Libertad secuestrada
La noche del estreno de La noche, la obra teatral de José Saramago sobre el umbral de la revolución portuguesa de los claveles que ahora se representa en el teatro Albéniz de Madrid, debió de pasar por la memoria de muchos espectadores nuestro propio umbral predemocrático, cuando aquí se murió el dictador y también era de noche; el tiempo ha pasado muy rápido, como si hubiera prisa para que olvidemos, pero aquella vida y esos periodistas que rememora Saramago en su obra existían también aquí, y no eran precisamente esos chicos de la prensa mitificados por el buen cine como nos cuenta en su espléndido libro de cine y periodistas Juan Carlos Laviana, sino que éramos colaboradores más o menos complacientes del régimen imperante casi hasta su agonía. Éramos negros, sobrevivíamos, sabíamos que había cierta abyección en el silencio, pero todos éramos cómplices: de mañana no pasa. Duró demasiado tiempo.Era un clima, una atmósfera -que se puede ver aún- grisácea y real, próxima; nos ocurrió, y nos afectó, a todos. Aquello era una dictadura como Dios manda, y era muy triste, porque pasó en tiempos espléndidos de muchas vidas; un país partido por la mitad, con los pensadores, los poetas y los científicos adaptando sus bibliotecas y sus memorias a otros territorios que nunca habrían de ser suyos y aquí una libertad secuestrada.

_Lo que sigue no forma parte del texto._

Lemma bytelen_nonneg : 0 <= HASH_BLOOM_BYTELEN HASH_BLOOM.
Proof.
  unfold HASH_BLOOM_BYTELEN, HASH_BLOOM_BITLEN. rewrite Z.shiftl_1_l.
  assert (0 <= 2 ^ HASH_BLOOM / 8) by (apply Z.div_pos; [apply Z.pow_nonneg|]; lia). case_match; lia.
Qed.

Lemma idx_bounds h : 0 <= h ->
  let i := Z.land h (u32 (2 ^ HASH_BLOOM - 1)) in 0 <= i /\ i / 8 < HASH_BLOOM_BYTELEN HASH_BLOOM.
Proof.
  intros Hh i. assert (0 < 2 ^ HASH_BLOOM) as Hp by (apply Z.pow_pos_nonneg; lia).
  pose proof (u32_range (2 ^ HASH_BLOOM - 1)) as Hu. unfold is_u32 in Hu.
  assert (u32 (2 ^ HASH_BLOOM - 1) <= 2 ^ HASH_BLOOM - 1) by (apply Z.mod_le; lia).
  assert (0 <= i) by (apply Z.land_nonneg; by left).
  assert (i <= u32 (2 ^ HASH_BLOOM - 1)) as Hi.
  { unfold i. apply Z.ldiff_le; [lia|]. apply Z.bits_inj_0. intros n. rewrite Z.ldiff_spec, Z.land_spec.
    by destruct (Z.testbit _ n), (Z.testbit _ n). }
  split; [done|]. unfold HASH_BLOOM_BYTELEN, HASH_BLOOM_BITLEN. rewrite Z.shiftl_1_l. bdestruct (2 ^ HASH_BLOOM mod 8 =? 0).
  - rewrite Z.add_0_r. apply Z.div_lt_upper_bound; [done|]. pose proof (Z.div_mod (2 ^ HASH_BLOOM) 8). lia.
  - assert (i / 8 <= 2 ^ HASH_BLOOM / 8) by (apply Z.div_le_mono; lia). lia.
Qed.

Lemma bloom_idx_ok f items h : bloom_ok f items -> bloom_idx (bloom_nbits f) h = Ok (Z.land h (u32 (2 ^ HASH_BLOOM - 1))).
Proof.
  intros [-> _ _]. unfold bloom_idx. by rewrite (proj2 (Z.leb_le 0 _)), (proj2 (Z.ltb_lt _ 64)) by lia.
Qed.

Lemma hash_of_nonneg k : zlen k < 2 ^ 32 -> 0 <= hash_of k.
Proof. intros Hk. destruct (hash_of_spec k [] Hk) as [_ H]. apply H. Qed.

(** ** Lemmas: the filter *)
Lemma bloom_add_ok f items a k : bloom_ok f items -> zlen k < 2 ^ 32 ->
  exists f', HASH_BLOOM_ADD f (hash_of k) = Ok f' /\ bloom_ok f' (items ++ [(a, k)]).
Proof.
  intros Hf Hk. unfold HASH_BLOOM_ADD. rewrite (bloom_idx_ok f items) by done. cbn [res_bind].
  destruct (idx_bounds (hash_of k) (hash_of_nonneg k Hk)) as [H0 Hl]. destruct Hf as [Hn Hlen Hb].
  destruct (bit_set (bloom_bv f) (idx_of k) H0) as (bv & -> & El & Hnew & Hold); [by rewrite Hlen|].
  cbn [res_bind]. eexists. split; [done|]. constructor; cbn [bloom_nbits bloom_bv]; [done|congruence|].
  intros p k' [H|[= -> ->]%list_elem_of_singleton]%elem_of_app; [|done]. apply Hold; [|by apply (Hb p)].
  apply Z.land_nonneg. right. apply u32_range.
Qed.

(** a bit that is not set excludes a key *)
Lemma bloom_test_ok f items k : bloom_ok f items -> zlen k < 2 ^ 32 ->
  exists v, HASH_BLOOM_TEST f (hash_of k) = Ok v /\ (v = 0 -> forall p, (p, k) ∉ items).
Proof.
  intros Hf Hk. unfold HASH_BLOOM_TEST. rewrite (bloom_idx_ok f items) by done. cbn [res_bind].
  destruct (idx_bounds (hash_of k) (hash_of_nonneg k Hk)) as [H0 Hl]. destruct Hf as [Hn Hlen Hb].
  destruct (bit_test (bloom_bv f) (idx_of k) H0) as (v & -> & Hv); [by rewrite Hlen|]. exists v. split; [done|].
  intros -> p Hp. rewrite (Hb p k Hp) in Hv. done.
Qed.

(** a finding is not changed by the filter *)
Lemma find_same t items k r : filtered t items -> zlen k < 2 ^ 32 ->
  HASH_FIND t (k ++ r) (zlen k) = UtHash.HASH_FIND (core t) (k ++ r) (zlen k).
Proof.
  intros [[Ht Hn] Hf] Hk. destruct (find_ok (core t) items k r Ht Hk) as (q & E & Hq). unfold HASH_FIND.
  destruct (decide (items = [])) as [->|Hne].
  { rewrite E. destruct Ht as [-> _]. destruct Hq as [[-> _]|[_ Hq]]; [done|]. by apply not_elem_of_nil in Hq. }
  destruct (Hf Hne) as (f & Ef & Hok). destruct (represents_table (core t) items Ht Hne) as (_ & Hh & b & fb & _ & Eb & _).
  destruct (bloom_test_ok f items k Hok Hk) as (v & Ev & Hv). pose proof E as E'. unfold UtHash.HASH_FIND in E'.
  rewrite (proj2 (Z.eqb_neq _ 0) Hh), Eb in E' |- *. destruct (hash_of_spec k r Hk) as [Eh _]. rewrite Eh in E' |- *.
  cbn [res_bind] in E' |- *. unfold tbl_bloom. rewrite Ef. cbn [res_bind]. rewrite Ev. cbn [res_bind].
  bdestruct (v =? 0); [|by rewrite E', E]. rewrite E. destruct Hq as [[-> _]|[_ Hq]]; [done|]. by apply Hv in Hq.
Qed.

(** ** Lemmas: adding *)
(** both sides go on with the same first step *)
Ltac first_step m := lazymatch m with res_bind ?m' _ => first_step m' | _ => destruct m as [?|?|?]; cbn [res_bind]; [|done..] end.
Ltac same_steps := repeat lazymatch goal with
  | |- res_bind ?m _ = _ => first_step m
  | |- (let (_, _) := ?x in _) = _ => destruct x as [? ?]
  end.

(** the table of the macros without the filter, and then the bit *)
Lemma add_nonempty t f key n a : hd (core t) <> 0 -> filter_ t = Some f ->
  HASH_ADD_KEYPTR malloc_ok HASH_BLOOM t key n a =
  let* c := UtHash.HASH_ADD malloc_ok (core t) key n a in
  let* h := HASH_FCN key n in
  let* f := HASH_BLOOM_ADD f h in
  Ok (mk_bhash c (Some f)).
Proof.
  intros Hh Hf. unfold HASH_ADD_KEYPTR, UtHash.HASH_ADD, UtHash.HASH_ADD_KEYPTR, tbl_bloom. rewrite Hf, (proj2 (Z.eqb_neq _ 0) Hh).
  cbn [res_bind]. by same_steps.
Qed.

(** the table without the filter is smaller *)
Definition malloc_table (sz : Z) : bool := (sz =? sizeof_UT_hash_table) || malloc_ok sz.

Lemma malloc_table_bound n : malloc_table n = true -> n < 2 ^ 35.
Proof. intros [->%Z.eqb_eq|H%Hmalloc]%orb_true_iff; [done|done]. Qed.

Lemma add_to_bkt_same b m j a : num_buckets b = 32 -> HASH_ADD_TO_BKT malloc_ok b m j a = HASH_ADD_TO_BKT malloc_table b m j a.
Proof.
  intros Hb. unfold HASH_ADD_TO_BKT. same_steps. destruct (_ && _); [|done].
  unfold HASH_EXPAND_BUCKETS. cbn [set_buckets num_buckets]. by rewrite Hb.
Qed.

Lemma add_empty t key n a : hd (core t) = 0 -> allocated (mem (core t)) a ->
  let fresh := mk_bloom (to_char HASH_BLOOM) (replicate (Z.to_nat (HASH_BLOOM_BYTELEN HASH_BLOOM)) 0) in
  HASH_ADD_KEYPTR malloc_ok HASH_BLOOM t key n a = Exit (-1) \/
  HASH_ADD_KEYPTR malloc_ok HASH_BLOOM t key n a =
  let* c := UtHash.HASH_ADD malloc_table (core t) key n a in
  let* h := HASH_FCN key n in
  let* f := HASH_BLOOM_ADD fresh h in
  Ok (mk_bhash c (Some f)).
Proof.
  intros Hh (Ha & Hap & Han & Hahp & Hahn & Hak & Hakl & Hah) fresh.
  unfold HASH_ADD_KEYPTR, UtHash.HASH_ADD, UtHash.HASH_ADD_KEYPTR, HASH_MAKE_TABLE, UtHash.HASH_MAKE_TABLE, HASH_BLOOM_MAKE, uthash_malloc.
  rewrite Hh. cbn [Z.eqb]. unfold set_next, set_key, set_keylen, set_prev. rewrite st_Ok by done. cbn [res_bind UtHash.key].
  rewrite st_Ok by done. cbn [res_bind UtHash.keylen]. rewrite st_Ok by done. cbn [res_bind prev]. rewrite st_Ok by done. cbn [res_bind].
  destruct (malloc_ok sizeof_bloom_table); [|by left]. cbn [res_bind]. destruct (malloc_ok (HASH_INITIAL_NUM_BUCKETS * _)) eqn:E2; [|by left].
  cbn [res_bind]. destruct (malloc_ok (HASH_BLOOM_BYTELEN HASH_BLOOM)); [|by left]. cbn [res_bind]. right.
  unfold malloc_table at 1 2. rewrite E2. cbn [Z.eqb Pos.eqb orb sizeof_UT_hash_table res_bind]. rewrite orb_true_r. cbn [res_bind].
  destruct (HASH_FCN key n) as [h|?|?]; cbn [res_bind]; [|done..]. destruct (set_hashv _ a h) as [m|?|?]; cbn [res_bind]; [|done..].
  rewrite add_to_bkt_same by done. by same_steps.
Qed.

Lemma fresh_ok : bloom_ok (mk_bloom (to_char HASH_BLOOM) (replicate (Z.to_nat (HASH_BLOOM_BYTELEN HASH_BLOOM)) 0)) [].
Proof.
  constructor; cbn [bloom_nbits bloom_bv].
  - unfold to_char. apply wrap_s_small; lia.
  - rewrite zlen_replicate. pose proof bytelen_nonneg. lia.
  - by intros p k ?%not_elem_of_nil.
Qed.

(** what an operation leaves *)
Definition bloom_result (t : bhash) (items : list item) (r : res (bhash * ptr)) (items' : list item) (p : ptr) : Prop :=
  r = Exit (-1) \/
  exists t', r = Ok (t', p) /\ filtered t' items' /\ forall q, allocated (mem (core t)) q -> allocated (mem (core t')) q.

Lemma add_result t items a k r :
  filtered t items -> allocated (mem (core t)) a -> a ∉ ptrs items -> zlen k < 2 ^ 32 -> (k ∉ (snd <$> items)) -> zlen items + 1 < 2 ^ 32 ->
  bloom_result t items (let* t := HASH_ADD_KEYPTR malloc_ok HASH_BLOOM t (k ++ r) (zlen k) a in Ok (t, 0)) (items ++ [(a, k)]) 0.
Proof.
  intros [[Ht Hn] Hf] Hal Ha Hk Hnk Hlt. destruct (hash_of_spec k r Hk) as [Eh _].
  assert (forall malloc f its, (forall n, malloc n = true -> n < 2 ^ 35) -> bloom_ok f items -> its = items ->
    bloom_result t items (let* t := (let* c := UtHash.HASH_ADD malloc (core t) (k ++ r) (zlen k) a in
      let* h := HASH_FCN (k ++ r) (zlen k) in let* f := HASH_BLOOM_ADD f h in Ok (mk_bhash c (Some f))) in Ok (t, 0)) (its ++ [(a, k)]) 0) as G.
  { intros malloc f its Hm Hfo ->. destruct (add_ok malloc Hm (core t) items a k r Ht Hal Ha Hk Hlt) as [->|(c & -> & Hc & Hal')]; [by left|].
    cbn [res_bind]. rewrite Eh. cbn [res_bind]. destruct (bloom_add_ok f items a k Hfo Hk) as (f' & -> & Hf').
    right. eexists. split; [done|]. split; [|done]. split; [split; [done|by apply snoc_keys]|]. intros _. by exists f'. }
  destruct (decide (items = [])) as [->|Hne].
  - destruct (add_empty t (k ++ r) (zlen k) a) as [->| ->]; [by destruct Ht|done|by left|].
    apply G; [apply malloc_table_bound|apply fresh_ok|done].
  - destruct (Hf Hne) as (f & Ef & Hfo). rewrite (add_nonempty t f) by (done || by eapply represents_table). by apply G.
Qed.

(** the links of an element: both are null only if there is no other *)
Lemma represents_links t items p k : represents t items -> (p, k) ∈ items ->
  exists q n, ld (prev (mem t)) p = Ok q /\ ld (next (mem t)) p = Ok n /\ ((q =? 0) && (n =? 0) = true -> remove_ptr items p = []).
Proof.
  intros Ht (l1 & l2 & E)%list_elem_of_split. pose proof (represents_nodup t items Ht) as Hnd. pose proof E as E'. subst items.
  destruct (represents_table t _ Ht) as (_ & _ & b & f & _ & _ & Hok); [by destruct l1|].
  destruct (dll_mid_links _ _ _ _ _ _ _ Hok) as (Hp0 & Ep & En & _). destruct (null_ends _ _ _ _ _ _ _ Hok) as [Hq0 Hn0].
  eexists _, _. split; [by apply ld_Ok|]. split; [by apply ld_Ok|]. intros [Eq En']%andb_true_iff. apply Z.eqb_eq in Eq, En'.
  rewrite (remove_ptr_split _ l1 p k l2 eq_refl Hnd). apply Hq0 in Eq as ->. by apply Hn0 in En' as ->.
Qed.

(** the elements that are left keep their bits *)
Lemma bloom_ok_incl f items items' : items' ⊆ items -> bloom_ok f items -> bloom_ok f items'.
Proof. intros Hi [H1 H2 H3]. constructor; [done|done|]. intros p k H. apply (H3 p). by apply Hi. Qed.

Lemma delete_result t items p k :
  filtered t items -> (p, k) ∈ items ->
  remove_key items k = remove_ptr items p /\
  exists t', HASH_DELETE t p = Ok t' /\ filtered t' (remove_ptr items p) /\ forall q, allocated (mem (core t)) q -> allocated (mem (core t')) q.
Proof.
  intros [[Ht Hn] Hf] Hp. destruct (remove_step (core t) items p k Ht Hn Hp) as (E & c & Ec & Hc & Hal). split; [done|].
  unfold HASH_DELETE. rewrite Ec. destruct (represents_links (core t) items p k Ht Hp) as (q & n & -> & -> & Hends). cbn [res_bind].
  eexists. split; [done|]. split; [|done]. split; [split; [done|by apply filter_keys]|]. cbn [core filter_]. intros Hne.
  destruct ((q =? 0) && (n =? 0)) eqn:Eb; [by rewrite (Hends eq_refl) in Hne|].
  destruct (Hf ltac:(intros ->; by apply not_elem_of_nil in Hp)) as (f & Ef & Hfo). exists f. split; [done|].
  eapply bloom_ok_incl; [|exact Hfo]. intros x Hx. by apply list_elem_of_filter in Hx as [_ Hx].
Qed.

Sin duda, esa reconstrucción portuguesa de Saramago es también una alegoría española. Narra, como si lo estuviera diciendo desde la atmósfera real de aquellos periódicos, cómo se secuestraba la libertad, de qué modo se manipulaba la dignidad, la cualidad íntima del periodismo. Haro Tecglen, que ayer hacía aquí la crítica del montaje, tiene razón: es una reedificación de nuestra propia nostalgia. Pero en esa noche en que el teatro devolvía a nuestra memoria aquel secuestro también pasó por nuestra mente otro secuestro -y no ningún secuestrito- de un ciudadano como cualquiera de nosotros, José Antonio Ortega Lara, víctima de una dictadura nueva, e igualmente viscosa, que hace que el hombre sea como ese personaje desolado que describía César Vallejo, un ciudadano que sale de casa y ya no almuerza; una persona como cualquier persona, que de pronto no puede comprar el periódico que quiere, ni acudir al cine, ni ver la televisión, ni leer los libros que apetece, ni siquiera dormir en su propia almohada; una persona como cualquiera que ha de compartir su vida con la presencia inclemente de sus torturadores. A la memoria viene esa vida secuestrada como una consecuencia más del ánimo dictatorial de los hombres; cómo serán esos días sin libertad para él y para su familia, que no recibe ninguna visita espectacular que la conforte, algún ministro, un juez, cualquier periodista ilustre que le lleve solidaridad o consuelo. Cómo ha de ser la vida de todos los secuestrados, qué injusticia más tremenda, e inexplicable, se encierra dentro de la palabra secuestro, qué hermosa parece a este lado del mundo la palabra libertad.
En ese ámbito, mientras los asistentes al estreno de La noche tosían como si vinieran del invierno -¿porqué la gente no tose antes de ir al teatro?, ¿por qué en el teatro se tose más que en el cine?, ¿hay alguna relación entre el teatro y la tos?-, se produjo una noticia que tiene que ver con esos claros que a veces ha tenido la vida de España: el Premio Nacional de Historia a la obra escrita por Juan Marichal sobre los periodos -tan escasos que parecen secretos- en que este país ha sido libre.
Esa memoria cabe en un libro, y acaso también serviría para llenar una enciclopedia, pero en todo caso refresca la esperanza y asegura que la democracia es posible no sólo en los estadios -que a veces han servido para secuestrarla: recuerden Chile- y en los teatros, sino en la vida misma, en el respeto que merece la sensación de ser libre, de pensar, reír y caminar como si dentro de las paredes de la existencia no hubiera otro impedimento que el que impone la libertad íntima y pública de los otros. Momentos bellos que merece la pena recordar para no zozobrar en la memoria de la miseria.